Soulless (Parasol Protectorate #1)


The earl arched a debonair eyebrow at her. “The first time we met, I believe it was I who took a particularly undignified tumble.”

“As I have informed you previously”—Alexia brushed off her dress—”I did not leave the hedgehog there intentionally. How was I to know you would sit on the poor creature?” She looked up from her ministrations and gasped in shock. “There is blood all over your face!”

Lord Maccon wiped his face hurriedly on his evening jacket sleeve, like a naughty child caught covered in marmalade, but did not explain. Instead he growled at her and pointed into the hackney. “See what you have gone and done? He got away!”

Alexia did not see, because there was nothing inside the cab to see any longer. The shadowed man had taken the opportunity her unfortunate tumble afforded to escape.

“I did not do anything. You opened the door. I simply fell out of it. A man was attacking me with a wet handkerchief. What else was I supposed to do?”

Lord Maccon could not say much in response to such an outlandish defense.

So he merely repeated, “A wet handkerchief?”

Miss Tarabotti crossed her arms and nodded mutinously. Then, in typical Alexia fashion, she opted to go on the attack. She had no idea what it was about Lord Maccon that always made her so inclined, but she went with the impulse, perhaps encouraged by her Italian blood. “Wait just a moment now! How did you find me here? Have you been following me?”

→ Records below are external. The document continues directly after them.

Lemma prepare_flags (s : prepared) :
  prepare e = Ok s → get_flags (lock_bytes (pr_buffers s)) = Ok (pr_policy s).
Proof.
  intros Hprep.
  apply prepare_inv in Hprep
    as (script & args_pos & w & wl & lp & temp0 & tx_hash
        & _ & _ & _ & Hflags & _ & _ & Hmsg).
  apply prepare_sign_message_inv in Hmsg as (_ & _ & ->). exact Hflags.
Qed.

Lemma main_prepared (s : prepared) :
  prepare e = Ok s →
  main e = verify_threshold_signatures e (lock_bytes (pr_buffers s))
             (pr_policy s) (pr_message s) (temp (pr_buffers s)).
Proof. intros H. unfold main. rewrite H. reflexivity. Qed.

(** Within the allocated entries the call ends as the matcher of the
    specification does. *)
Theorem main_in_bounds (s : prepared) (candidates : list (list byte)) :
  prepare e = Ok s →
  secp256k1_initialize e = 0%Z →
  pubkeys_cnt (pr_policy s) = threshold (pr_policy s) →
  length candidates = threshold (pr_policy s) →
  recovers_to e (lock_bytes (pr_buffers s)) (pr_policy s) (pr_message s) 0
    candidates →
  main e
  = spec_threshold_matcher
      (pubkeys (lock_bytes (pr_buffers s)) (pubkeys_cnt (pr_policy s)))
      candidates (require_first_n (pr_policy s)).
Proof.
  intros Hprep Hinit Hbounds Hn Hrec.
  rewrite (main_prepared s Hprep).
  apply verify_threshold_signatures_in_bounds;
    [apply (prepare_flags s Hprep) | done ..].
Qed.

(** C8, as the source has it.  A policy may list the same key at several
    indices, and each of them takes one signature.  When every one of the
    [threshold] signatures recovers to the key [K] and [K] is listed at fewer
    than [threshold] indices, the call returns [ERROR_VERIFICATION].  This is
    stated for [pubkeys_cnt = threshold], where [used_signatures] has an
    entry for every index that the scan reads. *)
Theorem repeated_signature_is_rejected (s : prepared) (K : list byte) :
  prepare e = Ok s →
  secp256k1_initialize e = 0%Z →
  pubkeys_cnt (pr_policy s) = threshold (pr_policy s) →
  length K = PUBKEY_SIZE →
  (∀ i, i < threshold (pr_policy s) →
        recover_pubkey e (lock_bytes (pr_buffers s)) (pr_policy s)
          (pr_message s) i = Ok K) →
  key_count K (pubkeys (lock_bytes (pr_buffers s)) (pubkeys_cnt (pr_policy s)))
  < threshold (pr_policy s) →
  main e = Exit ERROR_VERIFICATION.
Proof.
  intros Hprep Hinit Hbounds HK Hrec Hcount.
  rewrite (main_prepared s Hprep).
  rewrite (verify_threshold_signatures_in_bounds e _ _ _
             (prepare_flags s Hprep) Hbounds
             (replicate (threshold (pr_policy s)) K)); [|done| |].
  - unfold spec_threshold_matcher.
    rewrite spec_match_same_key; [done| |].
    + apply Forall2_replicate_r; [reflexivity|].
      apply Forall_forall. intros k _. discriminate.
    + rewrite matched_count_replicate. lia.
  - apply length_replicate.
  - intros k c [-> Hk]%lookup_replicate. split; [done|]. apply Hrec. exact Hk.
Qed.
End Calls.

Lemma main_in_bounds_sample :
  main Sample.two_of_two
  = spec_threshold_matcher [Sample.key_a; Sample.key_b]
      [Sample.key_b; Sample.key_a] 1.
Proof.
  apply (main_in_bounds Sample.two_of_two Sample.prepared_2_of_2
           [Sample.key_b; Sample.key_a] prepare_two_of_two).
  - reflexivity.
  - reflexivity.
  - reflexivity.
  - intros [|[|k]] c Hc; try discriminate;
      injection Hc as <-; split; vm_compute; reflexivity.
Defined.

Lemma prepare_repeated :
  prepare Sample.repeated
  = Ok (Sample.prepared_for Sample.lock_repeated Sample.flags_2_of_2_free).
Proof. vm_compute. reflexivity. Qed.

Lemma repeated_signature_is_rejected_sample :
  main Sample.repeated = Exit ERROR_VERIFICATION.
Proof.
  apply (repeated_signature_is_rejected Sample.repeated
           (Sample.prepared_for Sample.lock_repeated Sample.flags_2_of_2_free)
           Sample.key_a prepare_repeated).
  - reflexivity.
  - reflexivity.
  - reflexivity.
  - intros [|[|i]] Hi; [vm_compute; reflexivity .. |].
    simpl in Hi. lia.
  - vm_compute. lia.
Defined.

(** C8 as the specification states it fails: with the key A listed at both
    indices of a two-of-two policy, the signature of A given twice is
    accepted. *)
Lemma key_listed_twice_is_matched_twice :
  let s := Sample.prepared_for Sample.lock_listed_twice Sample.flags_2_of_2_free in
  prepare Sample.listed_twice = Ok s ∧
  2 ≤ threshold (pr_policy s) ∧
  (∀ i, i < threshold (pr_policy s) →
        recover_pubkey Sample.listed_twice (lock_bytes (pr_buffers s))
          (pr_policy s) (pr_message s) i = Ok Sample.key_a) ∧
  Sample.key_a ∈ pubkeys (lock_bytes (pr_buffers s)) (pubkeys_cnt (pr_policy s)) ∧
  main Sample.listed_twice = Exit 0.
Proof.
  split; [|split; [|split; [|split]]].
  - vm_compute. reflexivity.
  - vm_compute. lia.
  - intros [|[|i]] Hi; [vm_compute; reflexivity .. |].
    simpl in Hi. lia.
  - vm_compute. left.
  - vm_compute. reflexivity.
Qed.

(** ** Where the program leaves defined behaviour *)

(** C5 at a one-of-two policy signed by the holder of the second key:
    [used_signatures] has [threshold = 1] entry, the scan runs over
    [pubkeys_cnt = 2] indices, and its second step reads
    [used_signatures[1]]. *)
Lemma scan_reads_past_used_signatures :
  let s := Sample.prepared_for Sample.lock_1_of_2 Sample.flags_1_of_2 in
  let used_signatures := replicate (threshold (pr_policy s)) x00 in
  let temp := Sample.key_b ++ drop PUBKEY_SIZE (temp (pr_buffers s)) in
  prepare Sample.one_of_two = Ok s ∧
  length used_signatures = 1 ∧
  pubkeys_cnt (pr_policy s) = 2 ∧
  recover_pubkey Sample.one_of_two (lock_bytes (pr_buffers s)) (pr_policy s)
    (pr_message s) 0 = Ok Sample.key_b ∧
  check_pubkeys (lock_bytes (pr_buffers s)) temp used_signatures 0 1
  = Ok (false, used_signatures) ∧
  index used_signatures 1 = Stop Undefined ∧
  check_pubkeys (lock_bytes (pr_buffers s)) temp used_signatures 0
    (pubkeys_cnt (pr_policy s)) = Stop Undefined ∧
  main Sample.one_of_two = Undefined.
Proof. repeat split; vm_compute; reflexivity. Qed.

(** C1 at the scenario of section 8 of the specification, keys A, B, C with
    two signatures required and the first key mandatory, signed by C then A:
    the matcher of the specification selects index 2 for the first signature
    and index 0 for the second and accepts; the scan of the program for the
    first signature reads [used_signatures[2]] of an array of two entries,
    and the program does not return. *)
Lemma matcher_differs_past_threshold :
  let s := Sample.prepared_for Sample.lock_2_of_3 Sample.flags_2_of_3 in
  let keys := pubkeys (lock_bytes (pr_buffers s)) (pubkeys_cnt (pr_policy s)) in
  prepare Sample.two_of_three = Ok s ∧
  keys = [Sample.key_a; Sample.key_b; Sample.key_c] ∧
  recovers_to Sample.two_of_three (lock_bytes (pr_buffers s)) (pr_policy s)
    (pr_message s) 0 [Sample.key_c; Sample.key_a] ∧
  spec_match keys [false; false; false] [Sample.key_c; Sample.key_a]
  = Some [true; false; true] ∧
  spec_threshold_matcher keys [Sample.key_c; Sample.key_a]
    (require_first_n (pr_policy s)) = Exit 0 ∧
  check_pubkeys (lock_bytes (pr_buffers s))
    (Sample.key_c ++ drop PUBKEY_SIZE (temp (pr_buffers s)))
    (replicate (threshold (pr_policy s)) x00) 0 (pubkeys_cnt (pr_policy s))
  = Stop Undefined ∧
  main Sample.two_of_three = Undefined.
Proof.
  split; [vm_compute; reflexivity|].
  split; [vm_compute; reflexivity|].
  split.
  { intros [|[|k]] c Hc; try discriminate;
      injection Hc as <-; split; vm_compute; reflexivity. }
  repeat split; vm_compute; reflexivity.
Qed.

(** C3 at a call whose second group witness has [TEMP_SIZE + 1] bytes: the
    load of line 172 is given [temp], an array of [TEMP_SIZE] bytes, with
    [len = MAX_WITNESS_SIZE], and the host writes past its end; with the
    three-byte second witness of [two_of_two] the same call is accepted. *)
Lemma long_witness_overflows_temp :
  let w := replicate (TEMP_SIZE + 1) x05 in
  host_witnesses Sample.long_witness
  = Sample.blob <$> [Sample.framed Sample.lock_2_of_2; w] ∧
  (length w <=? MAX_WITNESS_SIZE) = true ∧
  (∀ c temp, digest_other_witnesses Sample.long_witness [Sample.blob w] c temp
             = Stop Undefined) ∧
  main Sample.long_witness = Undefined ∧
  main Sample.two_of_two = Exit 0.
Proof.
  repeat split; vm_compute; reflexivity.
Qed.

(** ** The digest, for witnesses that fit [temp] *)

Section Digest.
Context {blake2b_state signature pubkey : Type}.
Variable e : Env blake2b_state signature pubkey.

Lemma syscall_fits (r : load_res) :
  fits_temp r →
  syscall r MAX_WITNESS_SIZE = (CKB_SUCCESS, length (data r), data r).
Proof.
  intros (Hret & Hlen & Hfit). unfold syscall. rewrite Hret, Hlen.
  rewrite take_ge by (unfold MAX_WITNESS_SIZE, TEMP_SIZE in *; lia).
  reflexivity.
Qed.

Lemma store_load_fits (temp bytes : list byte) :
  length bytes ≤ TEMP_SIZE →
  store TEMP_SIZE temp bytes = Ok (bytes ++ drop (length bytes) temp) ∧
  load (bytes ++ drop (length bytes) temp) 0 (length bytes) = Ok bytes.
Proof.
  intros Hfit. split; [apply store_le, Hfit|].
  rewrite load_le by (rewrite length_app; lia).
  rewrite drop_0, take_app_length. reflexivity.
Qed.

Lemma digest_other_witnesses_fits (ws : list load_res) (c : blake2b_state)
    (temp : list byte) :
  Forall fits_temp ws →
  ∃ temp', digest_other_witnesses e ws c temp
           = Ok (fold_left (blake2b_update e) (data <$> ws) c, temp').
Proof.
  intros Hws. revert c temp.
  induction Hws as [|r ws Hr _ IH]; intros c temp; simpl; [eauto|].
  rewrite (syscall_fits r Hr).
  destruct Hr as (_ & _ & Hfit).
  destruct (store_load_fits temp (data r) Hfit) as [-> Hload].
  rewrite bind_Ok. rewrite decide_False by done.
  rewrite decide_False by (intros H; apply H; reflexivity).
  rewrite Hload, bind_Ok. apply IH.
Qed.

Lord Maccon had the good grace to look sheepish—if a werewolf can be said to look sheepish. “I do not trust vampire hives,” he grumbled, as though that were an excuse. “I told you not to come. Didn't I tell you not to come? Well, look what happened.”

“I would have you know I was perfectly safe in that hive. It was only when I left that things went all”— she waved a hand airily—“squiffy.”

“Exactly!” said the earl. “You should go home and stay inside and never go out again.”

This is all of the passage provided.